In an era of worldwide increasing inequalities, key social science issues about the production and reproduction of social inequality gain renewed attention. A central issue is the role played by demographic events and trajectories in producing and reproducing inequalities. This project examines this issue by studying the relationships between the experience of childhood social disadvantage, demographic decision-making during young adulthood and subsequent economic, social and health outcomes from a comparative perspective.

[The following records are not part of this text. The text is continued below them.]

(** [detect_provider]: the tests are made in this order. *)
Definition detect_provider (api_key : string) : option Provider :=
  if String.eqb (lower api_key) "ollama" then Some OllamaProvider
  else if String.prefix "sk-ant-" api_key then Some AnthropicProvider
  else if String.prefix "gsk_" api_key then Some GroqProvider
  else if String.prefix "sk-" api_key then Some OpenAIProvider
  else if String.prefix "AIza" api_key then Some GeminiProvider
  else None.

(** [validate_key] of each provider.  [request_ok] tells whether the one
    request that [OpenAIProvider] and [OllamaProvider] make answers with
    status 200 and without an exception; the other providers make no
    request. *)
Definition validate_key (request_ok : bool) (p : Provider)
    (api_key : string) : bool :=
  match p with
  | OpenAIProvider =>
      if negb (String.prefix "sk-" api_key) then false else request_ok
  | AnthropicProvider =>
      if negb (String.prefix "sk-ant-" api_key) then false else true
  | OllamaProvider => request_ok
  | GeminiProvider =>
      if negb (String.prefix "AIza" api_key) then false else true
  | GroqProvider =>
      if negb (String.prefix "gsk_" api_key) then false else true
  end.

(** ** Predicates of the further properties *)

(** The text holds a character at which [str.splitlines] breaks. *)
Fixpoint has_linebreak (s : string) : bool :=
  match s with
  | EmptyString => false
  | String c s' => is_linebreak c || has_linebreak s'
  end.

(** The text holds a carriage return. *)
Fixpoint has_cr (s : string) : bool :=
  match s with
  | EmptyString => false
  | String c s' => is_cr c || has_cr s'
  end.

(** Every path of [done] is a regular file. *)
Definition files_kept (done : list path) (st : state) : Prop :=
  forall t, In t done -> is_file (fs st) t = true.

(** ** Scenarios *)

Module Scenario.

(** The base directory of the scenarios (a [tmp_path] of the tests). *)
Definition tmp : path := ["tmp"; "pytest"].

(** A patch that replaces line 1, [old], by [new] in [file]. *)
Definition modify (file old new : string) : Patch :=
  mkPatch (Some (mkHeader (Some file) (Some file)))
          [mkHunk 1 1 1 1 [(Delete, old); (Add, new)]].

(** A patch that creates [file] with the one line [l]. *)
Definition create (file l : string) : Patch :=
  mkPatch (Some (mkHeader (Some DEV_NULL) (Some file)))
          [mkHunk 0 0 1 1 [(Add, l)]].

(** A patch that deletes [file], whose one line is [l]. *)
Definition remove (file l : string) : Patch :=
  mkPatch (Some (mkHeader (Some file) (Some DEV_NULL)))
          [mkHunk 1 1 0 0 [(Delete, l)]].

(** [test_apply_unified_diff_success] *)
Definition hello_py : path := tmp ++ ["hello.py"].
Definition hello_fs : filesystem :=
  add_file hello_py ("print('hello')" ++ NL) (add_dir tmp empty_fs).
Definition hello_diff : list Patch :=
  [modify "hello.py" "print('hello')" "print('hello world')"].

(** [test_apply_new_file] *)
Definition new_file_diff : list Patch :=
  [create "new_file.py" "print('new file')"].

(** Two files of the same name in two directories; the second patch
    has a wrong context. *)
Definition dir1_x : path := tmp ++ ["dir1"; "x.py"].
Definition dir2_x : path := tmp ++ ["dir2"; "x.py"].
Definition same_name_fs : filesystem :=
  add_file dir2_x ("two" ++ NL)
    (add_file dir1_x ("one" ++ NL) (add_dir tmp empty_fs)).
Definition same_name_diff : list Patch :=
  [modify "dir1/x.py" "one" "uno"; modify "dir2/x.py" "WRONG" "dos"].

(** One file [f.py]; the second patch names a file that is missing. *)
Definition f_py : path := tmp ++ ["f.py"].
Definition one_file_fs : filesystem :=
  add_file f_py ("a" ++ NL) (add_dir tmp empty_fs).
Definition missing_target_diff : list Patch :=
  [modify "f.py" "a" "b"; modify "missing.py" "x" "y"].

(** A patch that deletes [f.py]. *)
Definition delete_diff : list Patch := [remove "f.py" "a"].

(** A patch with the sentinel on both sides. *)
Definition null_patch : Patch :=
  mkPatch (Some (mkHeader (Some DEV_NULL) (Some DEV_NULL))) [].

(** A patch whose path leaves the base directory. *)
Definition escaping_diff : list Patch := [create "../evil.txt" "x"].
Definition evil_txt : path := ["tmp"; "evil.txt"].

(** The two files of [test_apply_unified_diff_rollback], with a diff of
    one patch for each; the second patch has a wrong context. *)
Definition file1 : path := tmp ++ ["file1.py"].
Definition file2 : path := tmp ++ ["file2.py"].
Definition two_fs : filesystem :=
  add_file file2 ("content 2" ++ NL)
    (add_file file1 ("content 1" ++ NL) (add_dir tmp empty_fs)).
Definition two_diff : list Patch :=
  [modify "file1.py" "content 1" "modified 1";
   modify "file2.py" "WRONG CONTENT" "modified 2"].
(** X23 (a session that only lists or extracts).  When the script is run
    without [--update] and without [--empty], the files it leaves are
    the files it found with the [.wem] files of the extraction written
    over them: [close] writes nothing and makes no backup, whether the
    bank parses or not and whether the extraction ends on an unknown id
    or not. *)
Theorem read_only_session (splitext : string -> string * string)
    (decode : list byte -> string) (args : Args) (fs : FileSystem) :
  arg_update args = None ->
  arg_empty args = None ->
  exists written,
    fst (main splitext decode args fs) = write_all written fs
    /\ Forall (fun w => exists id, fst w = (id ++ ".wem")%string) written
    /\ (arg_extract args = None -> written = []).
Proof.
  intros U E. unfold main.
  destruct (fs_lookup fs (arg_bank args)) as [bytes|];
    [|exists []; repeat split; constructor].
  destruct (_parse bytes) as [bank|e] eqn:P; [|exists []; repeat split; constructor].
  apply parse_parsed in P. destruct P as [_ _ _ _ Dd].
  unfold with_body, run_extract, run_update, run_empty. rewrite U, E.
  destruct (arg_extract args) as [names|].
  - destruct (expand_item_list (read_text_of decode fs) names) as [files|e].
    + pose proof (extract_loop_names splitext
                    match files with
                    | [] => map (fun id => (id ++ ".wem")%string)
                                (OrderedDict.keys (audio_items bank))
                    | _ :: _ => files
                    end bank) as F.
      unfold extract.
      destruct (extract_loop splitext _ bank) as [written [e|]]; cbn [fst] in F;
        rewrite (@close_clean _ bank _ Dd); exists written; repeat split; auto;
        discriminate.
    + rewrite (@close_clean _ bank _ Dd). exists [].
      repeat split; try constructor; discriminate.
  - rewrite (@close_clean _ bank _ Dd). exists []. repeat split; constructor.
Qed.

Lemma read_only_session_witness :
  exists written,
    fst (main posix_splitext string_of_list_byte extract_args sample_fs)
    = write_all written sample_fs
    /\ Forall (fun w => exists id, fst w = (id ++ ".wem")%string) written
    /\ (arg_extract extract_args = None -> written = []).
Proof.
  apply (read_only_session posix_splitext string_of_list_byte extract_args
           sample_fs eq_refl eq_refl).
Defined.

Example read_only_session_run :
  main posix_splitext string_of_list_byte extract_args sample_fs
  = (("2.wem", repeat x02 20) :: sample_fs, Some (KeyError "999")).
Proof. vm_compute. reflexivity. Qed.

(** X24 (a batch that fails is saved all the same).  The script closes
    the bank when the [with] block is left by an exception too.  So when
    [--update] names a file that cannot be opened after files that can,
    the run ends with [FileNotFoundError] and yet the bank file has been
    rewritten: it holds the bank with the files named before the missing
    one applied, and the bytes it had are in the backup. *)
Theorem failed_update_is_saved (splitext : string -> string * string)
    (decode : list byte -> string) (args : Args) (fs : FileSystem)
    (bytes out : list byte) (bank : InstrumentBank)
    (before after : list string) (missing : string) :
  fs_lookup fs (arg_bank args) = Some bytes ->
  _parse bytes = Ok bank ->
  arg_extract args = None ->
  arg_update args = Some (before ++ missing :: after) ->
  Forall (fun i => startswith_bracket i && endswith_bracket i = false)
         (before ++ missing :: after) ->
  Forall (fun file => fs_lookup fs file <> None) before ->
  before <> [] ->
  fs_lookup fs missing = None ->
  to_file (fst (update splitext (fs_lookup fs) before bank)) = Ok out ->
  let backup :=
    backup_name (arg_bank args)
                (free_index fs (arg_bank args) (List.length fs) 0) in
  exists fs',
    main splitext decode args fs = (fs', Some (FileNotFoundError missing))
    /\ fs_lookup fs' (arg_bank args) = Some out
    /\ fs_lookup fs' backup = Some bytes.
Proof.
  intros L P X U Pl F N M T. cbv zeta.
  pose proof (@update_all_found splitext (fs_lookup fs) before F bank) as S.
  assert (UP : update splitext (fs_lookup fs) (before ++ missing :: after) bank
               = (fst (update splitext (fs_lookup fs) before bank),
                  Some (FileNotFoundError missing))).
  { rewrite update_app, S. cbn [update]. destruct (splitext missing). now rewrite M. }
  assert (D : dirty (fst (update splitext (fs_lookup fs) before bank)) = true).
  { destruct before as [|file before]; [congruence|].
    inversion F as [|? ? Hf _]; subst. cbn [update].
    destruct (splitext file) as [id ext].
    destruct (fs_lookup fs file) as [b|]; [|congruence].
    now apply update_frame. }
  destruct (close_dirty (arg_bank args) _ fs D L) as (fs' & C & Lf & Lb & _).
  rewrite (write_file_ok _ T) in C, Lf. cbn [fst snd] in C, Lf.
  exists fs'. split; [|split; assumption].
  unfold main. rewrite L, P. unfold with_body, run_extract, run_update.
  rewrite X, U, (expand_plain _ Pl), UP.
  replace (match before ++ missing :: after with
           | [] => (bank, None)
           | _ :: _ =>
               (fst (update splitext (fs_lookup fs) before bank),
                Some (FileNotFoundError missing))
           end)
    with (fst (update splitext (fs_lookup fs) before bank),
          Some (FileNotFoundError missing))
    by (destruct before; [congruence | reflexivity]).
  now rewrite C.
Qed.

A limitation of most existing research is that it examined these relationships in a specific society at a specific point in time. The key contribution of this project is the analysis of cross-national variation in the strength of these relationships and its focus on one general explanation: the strength of the relationships depend on the opportunities that societies offer to abate the adverse impact of economic and social deprivation. Testing this ‘contexts of opportunity’ hypothesis will be the key aim of the project. Three aspects of the national context will be analyzed: (1) economic aspects, like the level of economic development and growth in a country, (2) cultural aspects, like the extent to which strong norms on family-related behaviour are operative, and (3) aspects of institutional arrangements, like the openness of the educational system, and existing family policies and general social policies. It will be tested whether the strength of the links between childhood disadvantage, young adult demographic behaviour and subsequent outcomes depend on these three aspects of the ‘contexts of opportunity’.
Retrospective and prospective data from the Generations and Gender Programme (GGP) will mainly be used, and a combination of sophisticated methods, including multi-level analysis, latent variable analysis and sequence analysis. The project will elucidate the role of demography in the reproduction of inequalities and highlight key opportunity structures that influence the strength of the relevant links between social background, young adult demographic behaviour and subsequent outcomes.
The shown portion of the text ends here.